Six out of the eight qualitative studies were judged to meet the protocol’s inclusion criteria for the population of interest (22, 23, 28, 29, 35, 36), the remaining two studies having a partial population of AHP (24, 30). Only two of these qualitative studies were judged to make explicit reference to engagement in research (22, 24). Furthermore, the majority of the studies were classified to be of low quality (23, 24, 28, 29, 35, 36). Thus, due to the methodological design and the variation in appropriate intervention, all eight qualitative studies were judged to be of low importance. All eight qualitative papers were positive with regard to whether research engagement improved specific (22, 23, 28–30, 35) and broad processes of care (24, 36).
Mechanisms of the intervention
The most common mechanism (Additional file 2) identified through which healthcare performance improved across the included studies was that AHP research engagement may facilitate a ‘change in human capital’. This is in both enhancement of group and individual behaviour, including more rapid uptake of new treatments and greater likelihood of following clinical guidelines (n = 16) and training/updating staff through research engagement leading to the acquisition and use of new skills, and change in attitudes towards research and research findings (n = 13). Mechanisms of ‘improvements in the processes of care related to conducting a specific trial’ were commonly identified, these were a more rigorous process of defining the standard of care (n = 6) and closer monitoring and support (n = 3).
Mechanisms of improvement were also identified at organisational and clinician levels.

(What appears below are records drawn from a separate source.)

(** A registry disk whose slot still holds a regular file. *)
Definition w_unlinked : Ref.world :=
  Ref.mkWorld (<[pdisk := Ref.File "raw"]> {[ slot := Ref.File "raw" ]})
              {[ "finch" ]}.

(** A registry disk with a persistent file in the vmdk format. *)
Definition w_vmdk : Ref.world :=
  Ref.mkWorld (<[pdisk := Ref.File "vmdk"]> {[ slot := Ref.Symlink pdisk ]})
              {[ "finch" ]}.

(** A registry disk whose persistent file is gone, and a stale lock. *)
Definition w_lost : Ref.world :=
  Ref.mkWorld {[ marker := Ref.Symlink "/instance/default" ]} {[ "finch" ]}.

(** The sibling path and the conversion command as C4 words them: the path
    tagged with the extension of the old format, that format given to the
    image tool as the source format. *)
Definition claimed_sibling (diskPath format : string) : string :=
  (diskPath ++ "." ++ format)%string.

Definition claimed_convertArgs (format src dst : string) : list string :=
  ["convert"; "-f"; format; "-O"; "raw"; src; dst].

(** ** More about the calls of a run *)

(** A run of the image tool, the registry's list query, the registry's
    create. *)
Definition is_exec (ev : event) : bool :=
  match ev with
  | EvExec _ _ => true
  | _ => false
  end.

Definition is_ls (ev : event) : bool :=
  match ev with
  | EvLima ["disk"; "ls"; _; "--json"] => true
  | _ => false
  end.

Definition is_create (ev : event) : bool :=
  match ev with
  | EvLima ("disk" :: "create" :: _) => true
  | _ => false
  end.

(** Every call [EnsureUserDataDisk] has in its text, with the arguments it
    gives them. *)
Definition ensure_calls (m : userDataDiskManager) : list event :=
  [ EvLima ["disk"; "ls"; "finch"; "--json"];
    EvLima ["disk"; "create"; "finch"; "--size"; "50G"; "--format"; "raw"];
    EvLima ["disk"; "unlock"; "finch"];
    EvExec (qemuImg m) ["info"; "--output=json"; diskPathOf m];
    EvExec (qemuImg m)
      ["convert"; "-f"; "qcow2"; "-O"; "raw"; qcowPathOf (diskPathOf m); diskPathOf m];
    EvStat (diskPathOf m);
    EvStat (path.Dir (diskPathOf m));
    EvStat (limaPathOf m);
    EvStat (lockPathOf m);
    EvMkdirAll (path.Dir (diskPathOf m)) 493;
    EvRename (diskPathOf m) (qcowPathOf (diskPathOf m));
    EvRename (limaPathOf m) (diskPathOf m);
    EvRemove (limaPathOf m);
    EvSymlink (diskPathOf m) (limaPathOf m);
    EvReadlink (limaPathOf m) ].

(** ** Hosts with faults *)

(** Modelled from the spec: the reference collaborators with the faults the
    spec names among its error conditions: a tool that cannot be run (the
    command fails with a not-exist error and prints nothing) and a stat
    that fails for another reason than absence (permission denied), for
    the paths listed. *)
Module Faulty.

Record faults : Type := mkFaults {
  no_registry_tool : bool;
  no_image_tool : bool;
  denied : list string
}.

Definition limactl (fl : faults) (limaHome : string) (args : list string)
    (w : Ref.world) : (string * option error) * Ref.world :=
  if no_registry_tool fl then (("", Some ErrNotExist), w)
  else Ref.limactl limaHome args w.

Definition qemu_img (fl : faults) (args : list string) (w : Ref.world)
  : (string * option error) * Ref.world :=
  if no_image_tool fl then (("", Some ErrNotExist), w)
  else Ref.qemu_img args w.

Definition Stat (fl : faults) (name : string) (w : Ref.world)
  : option error * Ref.world :=
  if bool_decide (name ∈ denied fl) then (Some (ErrOther "permission denied"), w)
  else Ref.Stat name w.

Definition collaborators (fl : faults) (limaHome : string)
  : Collaborators Ref.world := {|
  lcc_run := limactl fl limaHome;
  ecc_run := λ _, qemu_img fl;
  fs_Stat := Stat fl;
  fs_MkdirAll := Ref.MkdirAll;
  fs_Rename := Ref.Rename;
  fs_Remove := Ref.Remove;
  fs_SymlinkIfPossible := Ref.SymlinkIfPossible;
  fs_ReadlinkIfPossible := Ref.ReadlinkIfPossible;
  json_Unmarshal_Disk := Ref.Unmarshal_Disk;
  json_Unmarshal_qemuDiskInfo := Ref.Unmarshal_qemuDiskInfo
|}.

End Faulty.

(** No registry tool and no image tool on the host. *)
Definition no_tools : Faulty.faults := Faulty.mkFaults true true [].

(** The directory of the persistent file cannot be read. *)
Definition dir_denied : Faulty.faults :=
  Faulty.mkFaults false false ["/Users/u/.finch/.disks"].

(** A registry disk whose image is still in the slot: no persistent file. *)
Definition w_in_slot : Ref.world :=
  Ref.mkWorld {[ slot := Ref.File "raw" ]} {[ "finch" ]}.

(** ** More example hosts *)

(** The image tool is missing, the registry tool is there. *)
Definition no_image_tool_only : Faulty.faults := Faulty.mkFaults false true [].

(** A registry disk, linked, with a raw persistent file and a lock marker
    that is a directory. *)
Definition w_lock_dir : Ref.world :=
  Ref.mkWorld (<[pdisk := Ref.File "raw"]>
                 (<[slot := Ref.Symlink pdisk]> {[ marker := Ref.Dir ]}))
              {[ "finch" ]}.
(** The first loop of [zsbt_tid_scan_extract_array]; [nelements] bounds the
    number of iterations. *)
Fixpoint skip_elements (n : nat) (nexttid tid : zstid) (nelements : Z)
  : zstid * Z :=
  match n with
  | O => (tid, nelements)
  | S n' =>
      if (tid <? nexttid) && (nelements >? 0)
      then skip_elements n' nexttid (u64 (tid + 1)) (s32 (nelements - 1))
      else (tid, nelements)
  end.

(** [zsbt_tid_scan_extract_array] *)
Definition zsbt_tid_scan_extract_array (scan : ZSBtreeScan)
    (aitem : ZSTidArrayItem) : ZSBtreeScan :=
  let nelements0 := s32 (t_nelements aitem) in
  (* skip over elements that we are not interested in *)
  let '(tid, nelements1) :=
    skip_elements (Z.to_nat nelements0) (nexttid scan) (t_tid aitem)
      nelements0 in
  (* leave out elements that are past end of range *)
  let nelements :=
    if u64 (tid + nelements1) >? endtid scan
    then s32 (u64 (endtid scan - tid))
    else nelements1 in
  {| active := active scan; snapshot := snapshot scan;
     nexttid := if nexttid scan <? tid then tid else nexttid scan;
     endtid := endtid scan; lastbuf := lastbuf scan;
     array_undoptr := t_undo_ptr aitem;
     array_num_elements := nelements;
     array_next_datum := 0 |}.

(** The loop over the items of the page in [zsbt_tid_scan_next]. *)
Fixpoint scan_page_items (scan : ZSBtreeScan)
    (items : list ZSTidArrayItem) : ZSBtreeScan :=
  match items with
  | [] => scan
  | item :: rest =>
      let lasttid := zsbt_tid_item_lasttid item in
      if nexttid scan >? lasttid then scan_page_items scan rest
      else if t_tid item >=? endtid scan
      then set_nexttid scan (endtid scan)
      else
        (* dead items are never considered visible. *)
        let visible :=
          if item_isdead item then false
          else zs_SatisfiesVisibility (snapshot scan) (t_undo_ptr item) in
        if negb visible
        then scan_page_items (set_nexttid scan (u64 (lasttid + 1))) rest
        else
          let scan' := zsbt_tid_scan_extract_array scan item in
          if array_next_datum scan' <? array_num_elements scan'
          then scan'
          else scan_page_items scan' rest
  end.

(** The part of the loop body that finds the page to look at: either the
    scan follows the right-link of [lastbuf] and starts the loop again, or
    it has a buffer to read. *)
Inductive located : Type :=
  | FollowRight (scan : ZSBtreeScan)
  | AtPage (buf : Buffer) (scan : ZSBtreeScan).

Definition scan_locate (rel : Relation) (scan : ZSBtreeScan) : located :=
  let redescend :=
    let buf := zsbt_descend rel (nexttid scan) in
    AtPage buf (set_lastbuf scan buf) in
  match lastbuf scan with
  | Some b =>
      if negb (zsbt_page_is_expected rel (nexttid scan) b) then
        if zsbt_page_is_expected rel (u64 (nexttid scan - 1)) b then
          match get_leaf (rd_blocks rel) b with
          | Some page =>
              if negb (zs_next page =? InvalidBlockNumber)
              then FollowRight (set_lastbuf scan (Some (zs_next page)))
              else redescend
          | None => redescend
          end
        else redescend
      else AtPage (Some b) scan
  | None => redescend
  end.

(** The [while] loop of [zsbt_tid_scan_next].  [buf_is_locked] is false
    each time the loop is entered: every [continue] and the end of the body
    come after an unlock.  The outer [None] says that [fuel] iterations were
    not enough. *)
Fixpoint scan_next_loop (fuel : nat) (rel : Relation) (scan : ZSBtreeScan)
  : option (outcome (zstid * ZSBtreeScan)) :=
  match fuel with
  | O => None
  | S fuel' =>
      if negb (nexttid scan <? endtid scan)
      then Some (Done (InvalidZSTid, scan))
      else if array_next_datum scan <? array_num_elements scan
      then
        (* have_array *)
        Some (Done (nexttid scan,
          {| active := active scan; snapshot := snapshot scan;
             nexttid := u64 (nexttid scan + 1);
             endtid := endtid scan; lastbuf := lastbuf scan;
             array_undoptr := array_undoptr scan;
             array_num_elements := array_num_elements scan;
             array_next_datum := s32 (array_next_datum scan + 1) |}))
      else
        match scan_locate rel scan with
        | FollowRight scan1 => scan_next_loop fuel' rel scan1
        | AtPage None _ => Some (Failed MSG_invalid_buffer)
        | AtPage (Some buf) scan1 =>
            match get_leaf (rd_blocks rel) buf with
            | None => Some (Failed MSG_invalid_buffer)
            | Some page =>
                let scan2 := scan_page_items scan1 (tiditems page) in
                if array_next_datum scan2 <? array_num_elements scan2
                then scan_next_loop fuel' rel scan2
                else
                  (* No more items on this page. Walk right, if possible *)
                  let scan3 :=
                    if nexttid scan2 <? zs_hikey page
                    then set_nexttid scan2 (zs_hikey page)
                    else scan2 in
                  let next := zs_next page in
                  if next =? buf
                  then Some (Failed MSG_next_pointer_points_to_itself)
                  else if (next =? InvalidBlockNumber)
                          || (nexttid scan3 >=? endtid scan3)
                  then
                    Some (Done (InvalidZSTid,
                      {| active := false; snapshot := snapshot scan3;
                         nexttid := nexttid scan3; endtid := endtid scan3;
                         lastbuf := InvalidBuffer;
                         array_undoptr := array_undoptr scan3;
                         array_num_elements := 0;
                         array_next_datum := 0 |}))
                  else
                    scan_next_loop fuel' rel
                      (set_lastbuf scan3 (Some next))
            end
        end
  end.
Definition options : InitOptions :=
  {| i_max_length := 128; i_split_test := Some "test";
     i_split_train := Some "train"; i_split_validation := Some "validation";
     i_use_auth_token := false; i_multi_label := false;
     i_dataset_name := None; i_dataset_type := None;
     i_output_dir := Some "out" |}.

(** The object that [__init__] builds from these, and the state it is
    in when the world holds nothing else. *)
Definition trainer (X : Externals) : Trainer :=
  {| fixed :=
       @Build_Fixed types dataset "roberta" false false
         (make_model_config labels false) tt tt 128
         [("train", "train"); ("validation", "validation"); ("test", "test")]
         (compute_metric_search_of false "f1")
         (compute_metric_all_of false "accuracy" "f1")
         "out/best_model" "out/best_run_hyperparameters.json";
     dataset_name := None; dataset_type := None; output_dir := Some "out";
     model := "roberta"; split_test := Some "test";
     split_train := Some "train"; split_validation := Some "validation" |}.

Definition built_world : World :=
  {| fs := ∅;
     trace :=
       [EvLoadModel
          {| lm_model := "roberta"; lm_task := "sequence_classification";
             lm_use_auth_token := false;
             lm_config := make_model_config labels false;
             lm_return_dict := false; lm_model_only := false |};
        EvDatasetMap 128] |}.

Definition built (X : Externals) : St :=
  {| self := trainer X; world := built_world |}.

(** The toy engine of the transformers library, with a shell whose
    command fails, and the engine that returns the metrics as they
    are. *)
Definition hub : Externals := externals true 256.
Definition plain : Externals := externals false 0.
End Toy.

(** ** Vocabulary of the properties *)

(** The derived mapping has as many entries as the label mapping and
    sends the id of every label back to the label. *)
Definition exact_inverse (label_to_id : PyDict.t string Z)
    (id_to_label : PyDict.t Z string) : Prop :=
  length id_to_label = length label_to_id ∧
  ∀ label i,
    PyDict.get label label_to_id = Some i →
    PyDict.get i id_to_label = Some label.
Lemma In_unique_aux (x : cell) (seen cs : list cell) :
  In x (unique_aux seen cs) -> In x seen \/ In x cs.
Proof.
  revert seen; induction cs as [|c cs IH]; intros seen H; simpl in *.
  - left. apply in_rev, H.
  - destruct (existsb (cell_eqb c) seen).
    + apply IH in H. tauto.
    + apply IH in H as [[<-|H]|H]; [right; left; reflexivity|tauto|tauto].
Qed.

Lemma In_categorical_order (x : cell) (vs : list cell) :
  In x (categorical_order vs) -> In x vs.
Proof.
  unfold categorical_order, unique. intros H.
  assert (Hf : In x (filter (fun c => negb (is_nan c)) (unique_aux [] vs))).
  { destruct (variable_type vs); [apply In_sort_cells, H|exact H]. }
  apply filter_In in Hf as [Hf _]. apply In_unique_aux in Hf as [[]|Hf]. exact Hf.
Qed.

(** X5: in a chart drawn with vertical bars, the bars' categories are
    probabilities [>= 0], drawn in ascending order. *)
Theorem bar_categories_nonneg_sorted :
  forall y df bars,
  render "probability" y df = Ok (AxisX, bars) ->
  Forall (fun b => nonneg_cell (fst b) = true) bars /\ Sorted cell_le (map fst bars).
Proof.
  intros y df bars H. unfold render in H.
  destruct (filter_frame df) as [sub|] eqn:Ef; [|discriminate].
  destruct (filter_frame_ok_inv _ _ Ef) as [vs [Hvs [Hstr ->]]].
  unfold barplot_bars, plot_variable in H.
  rewrite get_column_mask, Hvs in H.
  destruct (get_column (mask_rows df (map nonneg_cell vs)) y) as [ys|]; [|discriminate].
  set (xs := select (map nonneg_cell vs) vs) in H.
  assert (Hxs : existsb is_str xs = false) by (apply existsb_select_false, Hstr).
  rewrite (variable_type_numeric xs Hxs) in H.
  destruct (variable_type ys); simpl in H;
    [|destruct (group_means ys xs); discriminate].
  unfold group_means in H.
  destruct (map_result _ (categorical_order xs)) as [bs|] eqn:Em; [|discriminate].
  injection H as <-.
  assert (Hfst : map fst bs = categorical_order xs).
  { eapply map_result_fst; [|exact Em].
    intros l b Hl. cbv beta in Hl. destruct (agg_mean (group_cells xs ys l)); [|discriminate].
    injection Hl as <-. reflexivity. }
  split.
  - apply Forall_forall. intros b Hb.
    assert (Hin : In (fst b) xs).
    { apply In_categorical_order. rewrite <- Hfst. apply in_map, Hb. }
    unfold xs in Hin. rewrite select_map_filter in Hin. apply filter_In in Hin. apply Hin.
  - rewrite Hfst. unfold categorical_order. rewrite (variable_type_numeric xs Hxs).
    apply sort_cells_Sorted.
Qed.

Lemma bar_categories_nonneg_sorted_witness :
  exists bars, render "probability" "difference" table_mixed = Ok (AxisX, bars) /\
  Forall (fun b => nonneg_cell (fst b) = true) bars /\ Sorted cell_le (map fst bars).
Proof.
  eexists. split; [vm_compute; reflexivity|].
  apply (bar_categories_nonneg_sorted "difference" table_mixed). vm_compute. reflexivity.
Defined.

(** ** How the statements of the run compose *)

Lemma render_ok_inv (df : DataFrame) bars :
  render "probability" "difference" df = Ok bars ->
  exists vs, get_column df "probability" = Ok vs /\ existsb is_str vs = false /\
    barplot_bars "probability" "difference" (mask_rows df (map nonneg_cell vs)) = Ok bars.
Proof.
  unfold render. destruct (filter_frame df) as [sub|] eqn:Ef; [|discriminate].
  destruct (filter_frame_ok_inv _ _ Ef) as [vs [Hvs [Hstr ->]]]. eauto.
Qed.

Definition chart_figure (bars : axis * list (cell * option Q)) : Figure :=
  mkFig (12, 8)%Q [bars] chart_title "Probability" "Difference in number of equations".

(** The world after a run whose plot line succeeds. *)
Lemma run_after_render (w : World) (bytes : string) (df : DataFrame) bars :
  lookup_file data_filepath (w_files w) = Some bytes ->
  read_csv_text bytes = Ok df ->
  render "probability" "difference" df = Ok bars ->
  exists sub, filter_frame df = Ok sub /\
  chart_py w = (Ok tt, mkWorld (w_files w) (w_heap w ++ [df; sub])
                  (("savefig.dpi", 300%Z) :: ("figure.dpi", 300%Z) :: w_rc w) None
                  (w_out w ++ [OPrint df; OShow (chart_figure bars)])).
Proof.
  intros Hf Hr Hb.
  destruct (render_ok_inv _ _ Hb) as [vs [Hvs [Hstr Hbars]]].
  exists (mask_rows df (map nonneg_cell vs)). split.
  - unfold filter_frame. rewrite Hvs, series_ge_zero, Hstr. reflexivity.
  - unfold chart_py, load_stage, read_csv, bind, ret. rewrite Hf, Hr.
    unfold new_object, print_df, plt_figure, set_fig, rc_set. simpl.
    rewrite heap_get_new.
    unfold plot_stage, plot_line, getitem_col, getitem_mask, barplot, bind, deref, lift. simpl.
    rewrite heap_get_new, Hvs, series_ge_zero, Hstr. simpl.
    rewrite heap_get_new, Hbars.
    unfold gca, set_fig, label_and_show, set_title, set_xlabel, set_ylabel, show, bind. simpl.
    rewrite <- !app_assoc. reflexivity.
Qed.










(** ** A file with a header and no data *)

Lemma index_of_In (k : string) (cols : list string) :
  In k cols -> exists j, index_of k cols = Some j.
Proof.
  induction cols as [|c cols IH]; simpl; [tauto|].
  intros H. destruct (String.eqb_spec k c) as [->|Hne]; [eauto|].
  destruct H as [->|H]; [congruence|]. destruct (IH H) as [j ->]. eauto.
Qed.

‘Organisational mechanisms’ were identified in seven studies; these were a global category of conducting research to address known issues in the healthcare system, allowing AHPs time to conduct research and thus being an attractive organisation to work for, and conducting research to identify best performance targets and using research in quality improvement. Mechanisms of improvement related to ‘collaborative working between organisations, teams and individuals’ were identified in seven studies. Mechanisms were: linkage and exchange that improves the relevance of research and policy-makers’/managers’/clinicians’ willingness to use it (n = 6); and research networks (n = 2). Finally, mechanisms of improvement which were less commonly identified were ‘action and participatory research’ (n = 2) and ‘changes in the structures of institutions’ (n = 2).